• _WHAT YOU ARE ASKED TO DO_:
Go line by line through the records below. Copy whichever lines contain the string "tally".

• _SUPPLIED DATA_:
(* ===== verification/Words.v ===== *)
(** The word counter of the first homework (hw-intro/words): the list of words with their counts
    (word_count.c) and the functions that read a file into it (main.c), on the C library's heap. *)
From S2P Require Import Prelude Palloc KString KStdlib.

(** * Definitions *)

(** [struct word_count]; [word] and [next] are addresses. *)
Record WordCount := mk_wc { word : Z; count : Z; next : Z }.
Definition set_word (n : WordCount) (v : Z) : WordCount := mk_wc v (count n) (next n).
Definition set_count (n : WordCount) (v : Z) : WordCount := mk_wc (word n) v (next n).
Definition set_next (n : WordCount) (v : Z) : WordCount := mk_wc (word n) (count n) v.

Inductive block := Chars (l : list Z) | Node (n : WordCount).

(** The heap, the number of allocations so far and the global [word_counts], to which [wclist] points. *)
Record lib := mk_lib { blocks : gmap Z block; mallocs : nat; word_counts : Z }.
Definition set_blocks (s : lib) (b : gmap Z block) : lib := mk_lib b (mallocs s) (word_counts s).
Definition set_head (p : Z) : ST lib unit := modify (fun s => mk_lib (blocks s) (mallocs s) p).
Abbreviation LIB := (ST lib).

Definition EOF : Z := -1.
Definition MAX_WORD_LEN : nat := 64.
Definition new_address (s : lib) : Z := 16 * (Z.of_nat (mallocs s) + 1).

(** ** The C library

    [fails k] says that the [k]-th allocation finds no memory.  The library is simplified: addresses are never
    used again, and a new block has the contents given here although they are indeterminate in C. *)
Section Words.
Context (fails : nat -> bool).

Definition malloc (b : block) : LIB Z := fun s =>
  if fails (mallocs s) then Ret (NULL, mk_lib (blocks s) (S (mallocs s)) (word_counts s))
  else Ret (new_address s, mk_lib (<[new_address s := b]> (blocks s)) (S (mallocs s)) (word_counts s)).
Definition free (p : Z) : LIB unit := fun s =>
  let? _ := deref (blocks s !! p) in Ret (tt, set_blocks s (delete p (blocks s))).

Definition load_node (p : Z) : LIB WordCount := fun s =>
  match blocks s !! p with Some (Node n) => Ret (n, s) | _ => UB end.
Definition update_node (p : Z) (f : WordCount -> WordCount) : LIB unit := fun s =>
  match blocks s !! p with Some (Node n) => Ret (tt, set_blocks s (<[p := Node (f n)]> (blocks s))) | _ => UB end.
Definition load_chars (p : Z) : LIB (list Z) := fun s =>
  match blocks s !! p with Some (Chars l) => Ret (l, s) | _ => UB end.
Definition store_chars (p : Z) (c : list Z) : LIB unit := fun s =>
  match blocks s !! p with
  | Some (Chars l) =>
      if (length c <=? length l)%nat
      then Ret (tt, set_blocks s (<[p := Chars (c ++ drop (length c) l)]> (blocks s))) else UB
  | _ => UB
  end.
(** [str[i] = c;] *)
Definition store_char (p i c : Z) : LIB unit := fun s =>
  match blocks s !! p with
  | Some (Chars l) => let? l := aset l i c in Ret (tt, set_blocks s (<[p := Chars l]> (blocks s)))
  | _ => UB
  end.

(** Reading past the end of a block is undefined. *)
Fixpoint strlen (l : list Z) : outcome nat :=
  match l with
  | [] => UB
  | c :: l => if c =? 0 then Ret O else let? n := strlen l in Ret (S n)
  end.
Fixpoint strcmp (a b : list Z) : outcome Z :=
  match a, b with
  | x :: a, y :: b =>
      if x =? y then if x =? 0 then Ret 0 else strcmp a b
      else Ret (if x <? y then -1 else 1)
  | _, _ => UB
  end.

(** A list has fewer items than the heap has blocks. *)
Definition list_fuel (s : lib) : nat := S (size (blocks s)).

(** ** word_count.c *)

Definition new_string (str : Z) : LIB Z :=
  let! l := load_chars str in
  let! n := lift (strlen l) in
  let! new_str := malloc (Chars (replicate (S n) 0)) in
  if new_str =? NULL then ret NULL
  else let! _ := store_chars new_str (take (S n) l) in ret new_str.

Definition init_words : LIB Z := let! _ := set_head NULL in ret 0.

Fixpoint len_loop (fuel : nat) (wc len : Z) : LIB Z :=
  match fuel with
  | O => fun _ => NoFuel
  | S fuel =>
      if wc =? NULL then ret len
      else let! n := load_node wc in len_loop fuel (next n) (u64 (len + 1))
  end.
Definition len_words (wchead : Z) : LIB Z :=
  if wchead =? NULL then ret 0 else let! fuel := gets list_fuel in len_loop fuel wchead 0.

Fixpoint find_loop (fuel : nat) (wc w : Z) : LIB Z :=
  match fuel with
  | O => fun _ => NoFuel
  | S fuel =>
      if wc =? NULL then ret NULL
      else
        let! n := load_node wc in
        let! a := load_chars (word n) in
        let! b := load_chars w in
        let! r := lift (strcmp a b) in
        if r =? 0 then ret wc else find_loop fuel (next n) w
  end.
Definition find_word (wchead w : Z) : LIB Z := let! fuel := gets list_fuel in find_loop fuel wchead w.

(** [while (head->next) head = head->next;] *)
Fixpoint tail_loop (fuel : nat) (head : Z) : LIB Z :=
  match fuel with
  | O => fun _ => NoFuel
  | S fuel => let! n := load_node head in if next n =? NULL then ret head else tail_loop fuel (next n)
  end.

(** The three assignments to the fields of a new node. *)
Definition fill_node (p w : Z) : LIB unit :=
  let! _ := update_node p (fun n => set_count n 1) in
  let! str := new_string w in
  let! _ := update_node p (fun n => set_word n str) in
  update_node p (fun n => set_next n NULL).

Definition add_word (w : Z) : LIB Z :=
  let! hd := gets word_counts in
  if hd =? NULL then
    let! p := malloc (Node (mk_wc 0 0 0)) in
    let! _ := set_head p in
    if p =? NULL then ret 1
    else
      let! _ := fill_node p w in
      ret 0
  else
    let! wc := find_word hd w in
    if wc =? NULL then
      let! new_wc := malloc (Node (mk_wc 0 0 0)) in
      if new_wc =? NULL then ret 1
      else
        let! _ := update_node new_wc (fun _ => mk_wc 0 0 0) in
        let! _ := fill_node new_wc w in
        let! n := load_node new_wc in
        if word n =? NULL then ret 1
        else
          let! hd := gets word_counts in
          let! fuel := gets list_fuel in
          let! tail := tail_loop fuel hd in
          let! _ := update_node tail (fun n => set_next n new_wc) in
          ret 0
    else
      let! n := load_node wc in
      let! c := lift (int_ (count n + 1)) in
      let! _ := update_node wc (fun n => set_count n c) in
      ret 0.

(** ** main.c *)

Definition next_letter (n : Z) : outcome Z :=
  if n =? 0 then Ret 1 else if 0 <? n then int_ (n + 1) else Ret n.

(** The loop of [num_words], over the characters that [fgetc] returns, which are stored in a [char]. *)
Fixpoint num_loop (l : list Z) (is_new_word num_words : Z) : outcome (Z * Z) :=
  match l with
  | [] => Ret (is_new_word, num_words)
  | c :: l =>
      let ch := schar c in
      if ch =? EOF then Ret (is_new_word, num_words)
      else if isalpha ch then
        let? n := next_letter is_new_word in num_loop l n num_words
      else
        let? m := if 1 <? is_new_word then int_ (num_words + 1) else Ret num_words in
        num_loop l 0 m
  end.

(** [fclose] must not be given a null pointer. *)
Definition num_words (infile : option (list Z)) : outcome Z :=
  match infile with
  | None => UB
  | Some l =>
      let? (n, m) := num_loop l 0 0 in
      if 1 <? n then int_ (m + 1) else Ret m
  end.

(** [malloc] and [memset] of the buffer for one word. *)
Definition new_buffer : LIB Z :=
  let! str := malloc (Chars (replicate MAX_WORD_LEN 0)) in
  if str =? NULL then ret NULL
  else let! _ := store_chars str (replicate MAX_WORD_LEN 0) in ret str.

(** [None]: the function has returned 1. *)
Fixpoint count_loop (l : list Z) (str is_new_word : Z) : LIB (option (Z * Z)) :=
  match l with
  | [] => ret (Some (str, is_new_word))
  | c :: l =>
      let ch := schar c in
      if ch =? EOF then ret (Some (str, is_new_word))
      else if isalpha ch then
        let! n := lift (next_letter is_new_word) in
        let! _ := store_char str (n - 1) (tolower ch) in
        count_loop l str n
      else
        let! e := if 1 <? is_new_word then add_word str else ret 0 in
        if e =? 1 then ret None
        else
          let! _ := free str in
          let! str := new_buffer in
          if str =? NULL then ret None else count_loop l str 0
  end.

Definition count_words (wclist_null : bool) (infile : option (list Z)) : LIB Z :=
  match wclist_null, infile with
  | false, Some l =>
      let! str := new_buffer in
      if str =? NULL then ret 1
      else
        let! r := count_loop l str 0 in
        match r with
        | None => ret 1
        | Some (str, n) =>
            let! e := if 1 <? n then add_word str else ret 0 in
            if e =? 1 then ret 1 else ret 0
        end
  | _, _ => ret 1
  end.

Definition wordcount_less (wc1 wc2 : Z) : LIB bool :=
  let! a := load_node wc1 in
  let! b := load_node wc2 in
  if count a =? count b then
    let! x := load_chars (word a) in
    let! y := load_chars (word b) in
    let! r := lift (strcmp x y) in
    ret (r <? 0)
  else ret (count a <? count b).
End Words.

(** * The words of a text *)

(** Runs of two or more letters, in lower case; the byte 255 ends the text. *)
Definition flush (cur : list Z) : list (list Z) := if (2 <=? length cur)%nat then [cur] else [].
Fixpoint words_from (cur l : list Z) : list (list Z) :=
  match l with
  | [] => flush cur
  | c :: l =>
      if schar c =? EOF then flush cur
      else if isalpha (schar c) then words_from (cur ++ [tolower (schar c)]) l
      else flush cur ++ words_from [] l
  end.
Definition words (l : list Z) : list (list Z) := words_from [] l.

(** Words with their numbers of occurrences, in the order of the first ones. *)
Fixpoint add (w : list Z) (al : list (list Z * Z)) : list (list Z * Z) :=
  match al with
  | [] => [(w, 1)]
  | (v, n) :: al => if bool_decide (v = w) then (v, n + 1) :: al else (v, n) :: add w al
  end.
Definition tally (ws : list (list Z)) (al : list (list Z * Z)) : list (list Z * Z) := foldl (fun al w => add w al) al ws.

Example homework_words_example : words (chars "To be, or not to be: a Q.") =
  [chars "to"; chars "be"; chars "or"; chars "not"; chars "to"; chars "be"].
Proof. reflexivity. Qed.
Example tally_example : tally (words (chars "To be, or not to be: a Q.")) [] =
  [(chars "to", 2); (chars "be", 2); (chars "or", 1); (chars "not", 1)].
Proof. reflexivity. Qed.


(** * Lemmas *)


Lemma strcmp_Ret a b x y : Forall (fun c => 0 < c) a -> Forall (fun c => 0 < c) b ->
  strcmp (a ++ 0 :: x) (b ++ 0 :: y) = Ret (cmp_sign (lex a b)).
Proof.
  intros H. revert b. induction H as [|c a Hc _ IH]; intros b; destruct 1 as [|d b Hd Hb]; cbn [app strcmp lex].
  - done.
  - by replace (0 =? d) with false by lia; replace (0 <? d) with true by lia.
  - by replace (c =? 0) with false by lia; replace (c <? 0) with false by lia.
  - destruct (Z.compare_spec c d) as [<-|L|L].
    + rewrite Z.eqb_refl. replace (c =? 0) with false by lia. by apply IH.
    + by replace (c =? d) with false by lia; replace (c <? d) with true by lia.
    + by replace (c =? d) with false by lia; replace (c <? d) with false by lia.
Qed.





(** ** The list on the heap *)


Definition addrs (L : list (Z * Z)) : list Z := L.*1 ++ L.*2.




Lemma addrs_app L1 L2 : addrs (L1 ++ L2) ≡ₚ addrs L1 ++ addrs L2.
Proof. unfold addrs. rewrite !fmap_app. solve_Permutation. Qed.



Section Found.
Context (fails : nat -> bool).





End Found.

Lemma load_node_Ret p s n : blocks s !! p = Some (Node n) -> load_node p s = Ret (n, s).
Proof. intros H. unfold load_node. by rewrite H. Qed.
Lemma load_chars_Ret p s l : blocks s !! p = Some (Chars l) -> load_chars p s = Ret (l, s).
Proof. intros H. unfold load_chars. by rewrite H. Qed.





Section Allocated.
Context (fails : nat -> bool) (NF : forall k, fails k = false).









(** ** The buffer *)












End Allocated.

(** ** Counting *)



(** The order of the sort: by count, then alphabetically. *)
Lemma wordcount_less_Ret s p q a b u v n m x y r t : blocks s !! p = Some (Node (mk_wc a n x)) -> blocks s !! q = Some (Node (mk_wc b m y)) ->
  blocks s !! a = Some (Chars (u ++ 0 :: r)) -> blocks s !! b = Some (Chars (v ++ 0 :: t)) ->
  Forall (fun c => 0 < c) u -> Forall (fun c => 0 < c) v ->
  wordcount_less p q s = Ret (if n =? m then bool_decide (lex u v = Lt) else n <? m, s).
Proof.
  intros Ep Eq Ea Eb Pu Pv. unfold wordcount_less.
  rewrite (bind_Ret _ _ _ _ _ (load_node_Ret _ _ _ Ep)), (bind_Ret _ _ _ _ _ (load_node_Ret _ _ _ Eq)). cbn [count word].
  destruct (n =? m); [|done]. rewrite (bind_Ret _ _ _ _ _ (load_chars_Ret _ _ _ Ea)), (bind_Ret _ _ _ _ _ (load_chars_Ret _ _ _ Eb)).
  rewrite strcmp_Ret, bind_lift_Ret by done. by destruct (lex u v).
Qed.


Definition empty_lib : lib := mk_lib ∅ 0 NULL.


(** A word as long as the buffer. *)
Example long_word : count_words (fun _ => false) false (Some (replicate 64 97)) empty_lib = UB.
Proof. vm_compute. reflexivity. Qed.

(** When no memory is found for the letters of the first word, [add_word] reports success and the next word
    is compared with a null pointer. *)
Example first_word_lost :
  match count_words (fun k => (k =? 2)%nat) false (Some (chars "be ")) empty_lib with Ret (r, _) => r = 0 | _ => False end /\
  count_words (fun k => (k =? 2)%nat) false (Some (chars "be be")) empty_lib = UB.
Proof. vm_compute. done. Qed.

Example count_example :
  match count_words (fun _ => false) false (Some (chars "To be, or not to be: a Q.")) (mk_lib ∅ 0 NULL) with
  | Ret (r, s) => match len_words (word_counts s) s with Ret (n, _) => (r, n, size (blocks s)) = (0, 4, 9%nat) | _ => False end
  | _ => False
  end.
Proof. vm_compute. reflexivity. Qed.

• _ANSWER AREA_:
Definition tally (ws : list (list Z)) (al : list (list Z * Z)) : list (list Z * Z) := foldl (fun al w => add w al) al ws.
Example tally_example : tally (words (chars "To be, or not to be: a Q.")) [] =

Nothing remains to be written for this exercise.